Scientists came up with the comparison after a seven-year study in which wild palm cockatoos were filmed drumming with rhythmic precision to impress prospective mates.
While song birds and whales may be natural music-makers, the parrot is one of the very few species known that can recognise a beat.
Professor Rob Heinsohn, who led the team from The Australian National University, said: “The icing on the cake is that the taps are almost perfectly spaced over very long sequences, just like a human drummer would do when holding a regular beat.”
The drumming ability of the palm cockatoo was already known, but never before have performances of the shy and elusive bird been studied in such detail.
The researchers patiently stalked the parrots through thick rainforest armed with a video camera.
They filmed 18 male palm cockatoos drumming, each of which got into the groove in its own individual way.

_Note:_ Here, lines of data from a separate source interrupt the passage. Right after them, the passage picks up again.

(** * Flugschule Mallorca: contact form validation, submit lifecycle and
      form endpoints

    A shallow embedding of the form code of the site's main script
    ([validateField], [validateForm], [handleFormSuccess],
    [handleFormError], the submit listener of [initContactForm]) and of the
    two serverless form handlers ([netlify/functions/contact-form.js],
    [api/contact.js]), with the properties the specification states about
    them.  Part III adds the listeners of the controls, the charter form
    ([initCharterInquiry], [showNotification]), the statistics counters
    ([initStatisticsCounters]) and the mobile menu ([initMobileMenu]),
    with further properties read off the code. *)

From Stdlib Require Import List String Ascii NArith ZArith Bool Arith Lia.
From Stdlib Require Import DecimalString.
Import ListNotations.

Set Implicit Arguments.
Open Scope string_scope.
Open Scope list_scope.

(** * Part I: the model *)

(** ** JavaScript strings

    A JavaScript string is a sequence of UTF-16 code units; the regular
    expressions of the script carry no [u] flag, so they work on code
    units too. *)

Module JsString.

Definition char := N.
Definition jsstring := list char.

(** Code units of an ASCII literal. *)
Fixpoint ustr (s : string) : jsstring :=
  match s with
  | EmptyString => []
  | String a r => N_of_ascii a :: ustr r
  end.

(** ECMAScript WhiteSpace and LineTerminator code points: the set that
    [String.prototype.trim] strips and that [\s] matches. *)
Definition isWhiteSpace (c : char) : bool :=
  ((c =? 0x09) || (c =? 0x0A) || (c =? 0x0B) || (c =? 0x0C) || (c =? 0x0D)
   || (c =? 0x20) || (c =? 0xA0) || (c =? 0x1680)
   || ((0x2000 <=? c) && (c <=? 0x200A))
   || (c =? 0x2028) || (c =? 0x2029) || (c =? 0x202F) || (c =? 0x205F)
   || (c =? 0x3000) || (c =? 0xFEFF))%N.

“Some males were consistently fast, some were slow, while others loved a little flourish at the beginning,” said Prof Heinsohn.
“Such individual styles might allow other birds to recognise who it is drumming from a long way away.”
A total of 131 recorded sequences showed how similar the cockatoos’ drumming styles were to those of humans.
The researchers pointed out that the parrots were not responding to an external stimulus, but generating their own regular beats.
They added: “Male palm cockatoos… appear to be more like solo musical artists or the beat setters of musical ensembles, for example, drummers in western rock bands, who have their own internalised notion of a regular pulse, and then generate the motor pattern that creates the beat.
“In humans, this beat may, in turn, be entrained to by other individuals, but we have no evidence that other palm cockatoos respond in any way to the rhythms produced by males when they perform their drumming display.”
The bird is the only non-human species known to make percussive sounds with manufactured drum sticks.
The parrots could shed light on the origins of human drumming, which may also have started as a sexual display before becoming an activity promoting group social interaction, said the scientists.
The study is published in the journal Science Advances.